Saved data entries:
####
(** [insert]; the previous value is [bt_get k m]. *)
Fixpoint bt_insert (k : K) (v : V) (m : btree K V) : btree K V :=
  match m with
  | [] => [(k, v)]
  | (k', v') :: m' =>
      match kcmp k k' with
      | Eq => (k, v) :: m'
      | Lt => (k, v) :: m
      | Gt => (k', v') :: bt_insert k v m'
      end
  end.

(** [remove]; the removed value is [bt_get k m]. *)
Fixpoint bt_remove (k : K) (m : btree K V) : btree K V :=
  match m with
  | [] => []
  | (k', v') :: m' =>
      match kcmp k k' with
      | Eq => m'
      | Lt => m
      | Gt => (k', v') :: bt_remove k m'
      end
  end.

Lemma bt_keys_insert k v m x : x ∈ bt_keys (bt_insert k v m) → x = k ∨ x ∈ bt_keys m.
Proof.
  induction m as [|[k' v'] m IH]; simpl; rewrite ?elem_of_cons; [tauto|].
  destruct (kcmp k k'); simpl; rewrite ?elem_of_cons; tauto.
Qed.
Lemma bt_keys_remove k m x : x ∈ bt_keys (bt_remove k m) → x ∈ bt_keys m.
Proof.
  induction m as [|[k' v'] m IH]; simpl; [done|].
  destruct (kcmp k k'); simpl; rewrite ?elem_of_cons; tauto.
Qed.

Lemma bt_wf_nil : bt_wf [].
Proof. constructor. Qed.
Lemma bt_wf_cons k v m : bt_wf ((k, v) :: m) ↔ Forall (klt k) (bt_keys m) ∧ bt_wf m.
Proof. unfold bt_wf. simpl. apply StronglySorted_cons. Qed.
Lemma bt_wf_insert k v m : bt_wf m → bt_wf (bt_insert k v m).
Proof.
  induction m as [|[k' v'] m IH]; simpl; intros Hwf; [repeat constructor|].
  apply bt_wf_cons in Hwf as [Hlt Hwf].
  destruct (kcmp k k') eqn:E.
  - apply kcmp_eq in E as ->. by apply bt_wf_cons.
  - rewrite !bt_wf_cons. split; [|done]. simpl. constructor; [done|].
    eapply Forall_impl; [exact Hlt|]. intros. by etrans.
  - rewrite bt_wf_cons. split; [|by apply IH]. apply Forall_forall.
    intros x [->|Hx]%bt_keys_insert; [by apply kcmp_gt|].
    by eapply Forall_forall in Hlt.
Qed.
Lemma bt_wf_remove k m : bt_wf m → bt_wf (bt_remove k m).
Proof.
  induction m as [|[k' v'] m IH]; simpl; intros Hwf; [done|].
  pose proof Hwf as [Hlt Hwf']%bt_wf_cons.
  destruct (kcmp k k') eqn:E; [done..|].
  rewrite bt_wf_cons. split; [|by apply IH]. apply Forall_forall.
  intros x Hx%bt_keys_remove. by eapply Forall_forall in Hlt.
Qed.

Lemma bt_get_head_lt k m : Forall (klt k) (bt_keys m) → bt_get k m = None.
Proof.
  destruct m as [|[k' v'] m]; simpl; [done|].
  intros [Hk _]%Forall_cons. unfold klt in Hk. by rewrite Hk.
Qed.
Lemma bt_get_insert_eq k v m : bt_get k (bt_insert k v m) = Some v.
Proof.
  induction m as [|[k' v'] m IH]; simpl; [by rewrite kcmp_refl|].
  destruct (kcmp k k') eqn:E; simpl; rewrite ?kcmp_refl; [done..|].
  by rewrite E.
Qed.
Lemma bt_get_insert_ne k k' v m : k ≠ k' → bt_get k (bt_insert k' v m) = bt_get k m.
Proof.
  intros Hne. induction m as [|[j w] m IH]; simpl.
  { destruct (kcmp k k') eqn:E; [|done..]. by apply kcmp_eq in E. }
  destruct (kcmp k' j) eqn:E; simpl.
  - apply kcmp_eq in E as ->.
    destruct (kcmp k j) eqn:E2; [|done..]. by apply kcmp_eq in E2.
  - destruct (kcmp k k') eqn:E2; [by apply kcmp_eq in E2| |done].
    by rewrite (kcmp_trans _ _ _ E2 E).
  - by rewrite IH.
Qed.
Lemma bt_get_remove_eq k m : bt_wf m → bt_get k (bt_remove k m) = None.
Proof.
  induction m as [|[j w] m IH]; simpl; [done|].
  intros [Hlt Hwf]%bt_wf_cons. destruct (kcmp k j) eqn:E; simpl.
  - apply kcmp_eq in E as ->. by apply bt_get_head_lt.
  - by rewrite E.
  - rewrite E. by apply IH.
Qed.
Lemma bt_get_remove_ne k k' m :
  bt_wf m → k ≠ k' → bt_get k (bt_remove k' m) = bt_get k m.
Proof.
  intros Hwf Hne. induction m as [|[j w] m IH]; simpl; [done|].
  apply bt_wf_cons in Hwf as [Hlt Hwf].
  destruct (kcmp k' j) eqn:E; simpl; [|done|by rewrite IH].
  apply kcmp_eq in E as ->. destruct (kcmp k j) eqn:E2; [by apply kcmp_eq in E2| |done].
  apply bt_get_head_lt. eapply Forall_impl; [exact Hlt|].
  intros x Hx. by trans j.
Qed.

Lemma bt_insert_perm_None k v m :
  bt_get k m = None → bt_insert k v m ≡ₚ (k, v) :: m.
Proof.
  induction m as [|[j w] m IH]; simpl; [done|].
  destruct (kcmp k j); [done..|]. intros Hn. rewrite (IH Hn). constructor.
Qed.
Lemma bt_remove_perm k v m : bt_get k m = Some v → m ≡ₚ (k, v) :: bt_remove k m.
Proof.
  induction m as [|[j w] m IH]; simpl; [done|].
  destruct (kcmp k j) eqn:E; [|done|].
  - apply kcmp_eq in E as ->. by intros [= ->].
  - intros Hs. rewrite (IH Hs) at 1. constructor.
Qed.
Lemma bt_insert_perm_Some k v w m :
  bt_get k m = Some w → bt_insert k v m ≡ₚ (k, v) :: bt_remove k m.
Proof.
  induction m as [|[j u] m IH]; simpl; [done|].
  destruct (kcmp k j) eqn:E; [done..|].
  intros Hs. rewrite (IH Hs). constructor.
Qed.
Lemma bt_remove_None k m : bt_get k m = None → bt_remove k m = m.
Proof.
  induction m as [|[j u] m IH]; simpl; [done|].
  destruct (kcmp k j) eqn:E; [done..|]. intros. by rewrite IH.
Qed.
Lemma bt_values_insert_None k v m :
  bt_get k m = None → bt_values (bt_insert k v m) ≡ₚ v :: bt_values m.
Proof. intros Hn. unfold bt_values. by rewrite (bt_insert_perm_None _ _ _ Hn). Qed.
Lemma bt_values_insert_Some k v w m :
  bt_get k m = Some w → bt_values (bt_insert k v m) ≡ₚ v :: bt_values (bt_remove k m).
Proof. intros Hs. unfold bt_values. by rewrite (bt_insert_perm_Some _ _ _ _ Hs). Qed.
Lemma bt_values_remove k v m :
  bt_get k m = Some v → bt_values m ≡ₚ v :: bt_values (bt_remove k m).
Proof. intros Hs. unfold bt_values. by rewrite (bt_remove_perm _ _ _ Hs) at 1. Qed.
Lemma bt_len_remove k v m : bt_get k m = Some v → len m = len (bt_remove k m) + 1.
Proof. intros Hs%bt_remove_perm%len_perm. by rewrite len_cons in Hs. Qed.
Lemma bt_len_insert k v m :
  len (bt_insert k v m) = len m + match bt_get k m with Some _ => 0 | None => 1 end.
Proof.
  destruct (bt_get k m) as [w|] eqn:E.
  - rewrite (len_perm _ _ (bt_insert_perm_Some _ v _ _ E)), (bt_len_remove _ _ _ E), len_cons.
    lia.
  - rewrite (len_perm _ _ (bt_insert_perm_None _ v _ E)), len_cons. lia.
Qed.
Lemma bt_get_elem k v m : bt_wf m → bt_get k m = Some v ↔ (k, v) ∈ m.
Proof.
  intros Hwf. split.
  - intros Hs. rewrite (bt_remove_perm _ _ _ Hs). by left.
  - induction m as [|[j w] m IH]; simpl; [set_solver|].
    apply bt_wf_cons in Hwf as [Hlt Hwf]. intros [[= -> ->]|Hin]%elem_of_cons.
    + by rewrite kcmp_refl.
    + assert (klt j k) as Hj.
      { eapply Forall_forall in Hlt; [done|]. apply list_elem_of_fmap. by exists (k, v). }
      apply kcmp_gt in Hj. rewrite Hj. by apply IH.
Qed.
Lemma bt_get_None_keys k m : bt_wf m → bt_get k m = None → k ∉ bt_keys m.
Proof.
  intros Hwf Hn [[j v] [-> Hin]]%list_elem_of_fmap.
  apply bt_get_elem in Hin; [|done]. simpl in Hn. congruence.
Qed.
####
Among the lines above, which hold the word "split"? Report each one.

### PROBLEM SOLUTION
  - rewrite !bt_wf_cons. split; [|done]. simpl. constructor; [done|].
  - rewrite bt_wf_cons. split; [|by apply IH]. apply Forall_forall.
  rewrite bt_wf_cons. split; [|by apply IH]. apply Forall_forall.
  intros Hwf. split.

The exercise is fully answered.